* _Activity_
Go through the entries below. Copy each line in which "filled" appears.

Saved entries
┌────────
Lemma critical_insight oc info snap ins : analyze_vm oc info snap = Ok ins -> existsb is_critical ins = overloaded snap.
Proof.
  unfold analyze_vm. destruct (sum_u64 oc ((fun n => Ok (rx_errors n)) <$> _)) as [rx|]; [|done].
  destruct (sum_u64 oc ((fun n => Ok (tx_errors n)) <$> _)) as [tx|]; [|done]. intros [= <-].
  assert (existsb is_critical (analyze_network rx tx) = false) as N by (unfold analyze_network; by destruct (_ || _)).
  assert (existsb is_critical (analyze_processes (processes snap)) = false) as P.
  { unfold analyze_processes. destruct (processes snap) as [|p l]; [done|]. by destruct (fgt _ _). }
  cbn [app existsb]. rewrite !existsb_app, N, P, !orb_false_r. unfold overloaded. f_equal.
  - unfold analyze_cpu. destruct (fgt _ (f32 90)); [done|]. by destruct (fgt _ _).
  - unfold analyze_memory, memory_insight. destruct (0 <? _); [|done]. set (pct := used_pct _ _). clearbody pct.
    destruct (fgt pct (f64 90)); [done|]. destruct (fgt pct _), (SFltb pct _ && _); done.
Qed.

Lemma evaluate_health above c w a b h : health (evaluate above c w a b h) = Critical <-> health h = Critical \/ above c = true.
Proof. unfold evaluate. destruct (above c); simpl; [by destruct (health h); naive_solver|]. destruct (above w); simpl; destruct (health h); naive_solver. Qed.

Lemma assessed_critical errors snap :
  health (assess_network errors (assess_swap snap (assess_memory snap (assess_cpu snap {| health := Healthy; reasons := [] |})))) = Critical <->
  overloaded snap = true \/
  (0 < swap_total (memory snap) /\ fgt (used_pct (swap_used (memory snap)) (swap_total (memory snap))) (f64 50) = true) \/ 100 < errors.
Proof.
  assert (forall h, health (assess_network errors h) = Critical <-> health h = Critical \/ 100 < errors) as ->.
  { intros h. unfold assess_network. destruct (100 <? errors) eqn:E; [apply Z.ltb_lt in E; simpl; destruct (health h); naive_solver|].
    apply Z.ltb_ge in E. destruct (10 <? errors); simpl; destruct (health h); simpl; intuition (done || lia). }
  unfold assess_swap, assess_memory, assess_cpu, overloaded. rewrite orb_true_iff, andb_true_iff, Z.ltb_lt.
  destruct (0 <? swap_total _) eqn:Es; [apply Z.ltb_lt in Es|apply Z.ltb_ge in Es];
    (destruct (0 <? total_bytes _) eqn:Et; [apply Z.ltb_lt in Et|apply Z.ltb_ge in Et]); rewrite ?evaluate_health; simpl; intuition (done || lia).
Qed.

(** ** Lemmas: signs *)

(** Not a number, or of sign [s]. *)
Definition signed (s : bool) (x : spec_float) : bool :=
  match x with S754_nan => true | S754_zero s' | S754_infinity s' | S754_finite s' _ _ => eqb s' s end.

Lemma round_aux_signed prec emax s m e l : signed s (binary_round_aux prec emax s m e l) = true.
Proof.
  unfold binary_round_aux. destruct (shr_fexp _ _ _ _ _) as [r e1]. destruct (shr_fexp _ _ _ _ _) as [r2 e2].
  destruct (shr_m r2); [by destruct s| |done]. destruct (e2 <=? _); by destruct s.
Qed.

Lemma fmul_signed t s1 s2 x y : signed s1 x = true -> signed s2 y = true -> signed (xorb s1 s2) (fmul t x y) = true.
Proof.
  destruct x as [a|a| |a m e], y as [b|b| |b m' e']; cbn [signed]; try done; intros ->%eqb_prop ->%eqb_prop; cbn;
    try done; (by destruct s1, s2) || apply round_aux_signed.
Qed.

Lemma fdiv_signed t s1 s2 x y : signed s1 x = true -> signed s2 y = true -> signed (xorb s1 s2) (fdiv t x y) = true.
Proof.
  destruct x as [a|a| |a m e], y as [b|b| |b m' e']; cbn [signed]; try done; intros ->%eqb_prop ->%eqb_prop; cbn;
    try done; try by destruct s1, s2.
  unfold fdiv. cbn. destruct (SFdiv_core_binary _ _ _ _ _ _) as [[q e2] l]. apply round_aux_signed.
Qed.

Lemma f64_signed n : 0 <= n -> signed false (f64 n) = true.
Proof.
  intros Hn. unfold f64, float_of_int, binary_normalize. destruct n as [|p|p]; [done| |lia].
  unfold binary_round. case_match. apply round_aux_signed.
Qed.

Lemma round_to_usize_neg x : signed true x = true -> round_to_usize x = 0.
Proof. by destruct x as [|[]| |[]]. Qed.

(** ** Properties *)

(** C35: Of any recording the rows of the timeline tell the whole course: replayed they
    give the status and the set of reasons of the last sample, whatever came
    before, and a sample adds a row exactly when it changes one of the two. *)
Theorem timeline_replays oc snaps snap : Forall sample_ok (snaps ++ [snap]) ->
  exists t t' h, timeline_run oc snaps = Ok t /\ timeline_run oc (snaps ++ [snap]) = Ok t' /\ assess_health oc snap = Ok h /\
    (replay (rows t')).1 = Some (health h) /\ same_reasons (replay (rows t')).2 (reasons h) /\
    line_count t' = zlen (snaps ++ [snap]) /\
    (rows t' = rows t <-> (replay (rows t)).1 = Some (health h) /\ same_reasons (replay (rows t)).2 (reasons h)).
Proof.
  intros H. destruct (timeline_run_ok oc _ H) as (t' & E' & (R1 & R2 & _) & HL). apply Forall_app in H as [H [Hs _]%Forall_cons].
  destruct (timeline_run_ok oc _ H) as (t & Et & Ht & _). destruct (sample_health oc snap Hs) as [h Eh]. exists t, t', h.
  pose proof E' as E. rewrite timeline_run_snoc, Et in E. cbn [mbind result_bind] in E.
  destruct (timeline_step_ok oc t snap t' h (proj1 Hs) Ht E Eh) as (_ & C1 & C2 & _ & HR). split_and!; try done.
  - by rewrite R1.
  - by rewrite <- C2.
  - destruct Ht as (-> & H2 & _). rewrite HR. unfold same_reasons in *. split; intros [? Hx]; (split; [done|]); intros r; by rewrite <- (Hx r), (H2 r).
Qed.

(** The two judgements of a machine agree: its analysis, which is never empty, has
    a critical insight only when its health is critical, and when neither swap nor
    network errors are what makes it so it has one. *)
Theorem analysis_agrees oc info snap ins h errors :
  analyze_vm oc info snap = Ok ins -> assess_health oc snap = Ok h -> net_errors oc snap = Ok errors ->
  let critical := exists i, i ∈ ins /\ level i = LevelCritical in
  ins <> [] /\ (critical -> health h = Critical) /\
  (health h = Critical -> fgt (used_pct (swap_used (memory snap)) (swap_total (memory snap))) (f64 50) = false -> errors <= 100 -> critical).
Proof.
  intros EA EH EN. cbv zeta. unfold assess_health in EH. rewrite EN in EH. injection EH as <-.
  assert ((exists i, i ∈ ins /\ level i = LevelCritical) <-> overloaded snap = true) as HC.
  { rewrite <- (critical_insight oc info snap ins EA), existsb_exists. unfold is_critical.
    by setoid_rewrite bool_decide_eq_true; setoid_rewrite list_elem_of_In. }
  rewrite HC, assessed_critical. split_and!; [|by left|].
  - intros ->. unfold analyze_vm in EA. by destruct (sum_u64 oc _), (sum_u64 oc _).
  - intros [?|[[_ H]|?]]; [done| |lia]. by intros H2; rewrite H in H2.
Qed.

(** A bar is as wide as asked for, whatever the utilisation: its filled cells come
    first and are none of a value that is negative or not a number. *)
Theorem bar_width pct width : 0 <= width ->
  exists filled, 0 <= filled <= width /\
    make_bar pct width = [91] ++ replicate (Z.to_nat filled) 0x2588 ++ replicate (Z.to_nat (width - filled)) 0x2591 ++ [93] /\
    (SFltb pct (S754_zero false) = true \/ is_nan pct = true -> filled = 0).
Proof.
  intros Hw. unfold make_bar. set (x := fmul F64 _ _). exists (Z.min (round_to_usize x) width).
  assert (0 <= round_to_usize x) as Hx.
  { unfold round_to_usize. destruct x as [| | |[] m e]; try lia; [by destruct s|].
    apply Z.min_glb; [|lia]. unfold value_num, value_den. apply Z.div_pos; nia. }
  split; [lia|]. split; [done|]. intros Hp. rewrite round_to_usize_neg; [lia|].
  assert (signed true pct = true) as Hs by (destruct pct as [[]|[]| |[]], Hp; done).
  by apply (fmul_signed F64 true false), f64_signed; [apply (fdiv_signed F64 true false)|].
Qed.

(** ** Witnesses *)

(** A machine whose CPU load rises to 95 per cent over eight samples. *)
Definition spike : list MetricsSnapshot := (simulate true 8 (simulator_new CpuSpike)).1.
Definition spike_end : MetricsSnapshot := default (Build_MetricsSnapshot 0 (Build_CpuMetrics S754_nan [] []) (Build_MemoryMetrics 0 0 0 0 0 0 0) [] [] []) (last spike).

Lemma spike_ok : Forall sample_ok spike.
Proof.
  apply Forall_forall. intros s Hs. assert (networks s = []) as E.
  { assert (Forall (fun s => networks s = []) spike) as H by (vm_compute; repeat constructor). by eapply Forall_forall in H. }
  unfold sample_ok, counters_ok, error_counts. rewrite E. split; [constructor|done].
Qed.

Lemma timeline_replays_witness :
  exists t h, timeline_run true spike = Ok t /\ assess_health true spike_end = Ok h /\ health h = Critical /\
    (replay (rows t)).1 = Some Critical /\ same_reasons (replay (rows t)).2 (reasons h) /\
    row_time <$> rows t = [str "T+00:00"; str "T+00:06"; str "T+00:07"].
Proof.
  destruct (timeline_replays true (removelast spike) spike_end spike_ok) as (t & t' & h & _ & E' & Eh & R1 & R2 & _).
  assert (health h = Critical) as Hh by (vm_compute in Eh; by injection Eh as <-).
  exists t', h. rewrite Hh in R1. split; [exact E'|]. split; [exact Eh|]. split; [exact Hh|]. split; [exact R1|]. split; [exact R2|].
  assert (row_time <$> (default [] (rows <$> res_ok (timeline_run true spike))) = [str "T+00:00"; str "T+00:06"; str "T+00:07"]) as R by (vm_compute; reflexivity).
  change spike with (removelast spike ++ [spike_end]) in R. rewrite E' in R. exact R.
Defined.

Definition spike_info : VmInfo := {| i_id := "web"; i_state := Running; i_config := demo_vm; i_exit_reason := None |}.

Lemma analysis_agrees_witness : exists ins h,
  analyze_vm true spike_info spike_end = Ok ins /\ assess_health true spike_end = Ok h /\ health h = Critical /\
  exists i, i ∈ ins /\ level i = LevelCritical.
Proof.
  destruct (analyze_vm true spike_info spike_end) as [ins|] eqn:EA; [|by vm_compute in EA].
  destruct (assess_health true spike_end) as [h|] eqn:EH; [|by vm_compute in EH].
  assert (net_errors true spike_end = Ok 0) as EN by (vm_compute; reflexivity).
  destruct (analysis_agrees true spike_info spike_end ins h 0 EA EH EN) as (_ & _ & H).
  assert (health h = Critical) as Hh by (vm_compute in EH; by injection EH as <-).
  exists ins, h. split; [done|]. split; [done|]. split; [done|]. apply H; [done|vm_compute; reflexivity|done].
Defined.

Lemma bar_width_witness :
  make_bar (f64 50) 4 = [91; 0x2588; 0x2588; 0x2591; 0x2591; 93] /\ length (make_bar S754_nan 15) = 17%nat.
Proof.
  split; [vm_compute; reflexivity|]. destruct (bar_width S754_nan 15 ltac:(done)) as (f & Hf & -> & H0).
  rewrite (H0 (or_intror eq_refl)). reflexivity.
Defined.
└────────
* _Task response_
(** A bar is as wide as asked for, whatever the utilisation: its filled cells come
  exists filled, 0 <= filled <= width /\
    make_bar pct width = [91] ++ replicate (Z.to_nat filled) 0x2588 ++ replicate (Z.to_nat (width - filled)) 0x2591 ++ [93] /\
    (SFltb pct (S754_zero false) = true \/ is_nan pct = true -> filled = 0).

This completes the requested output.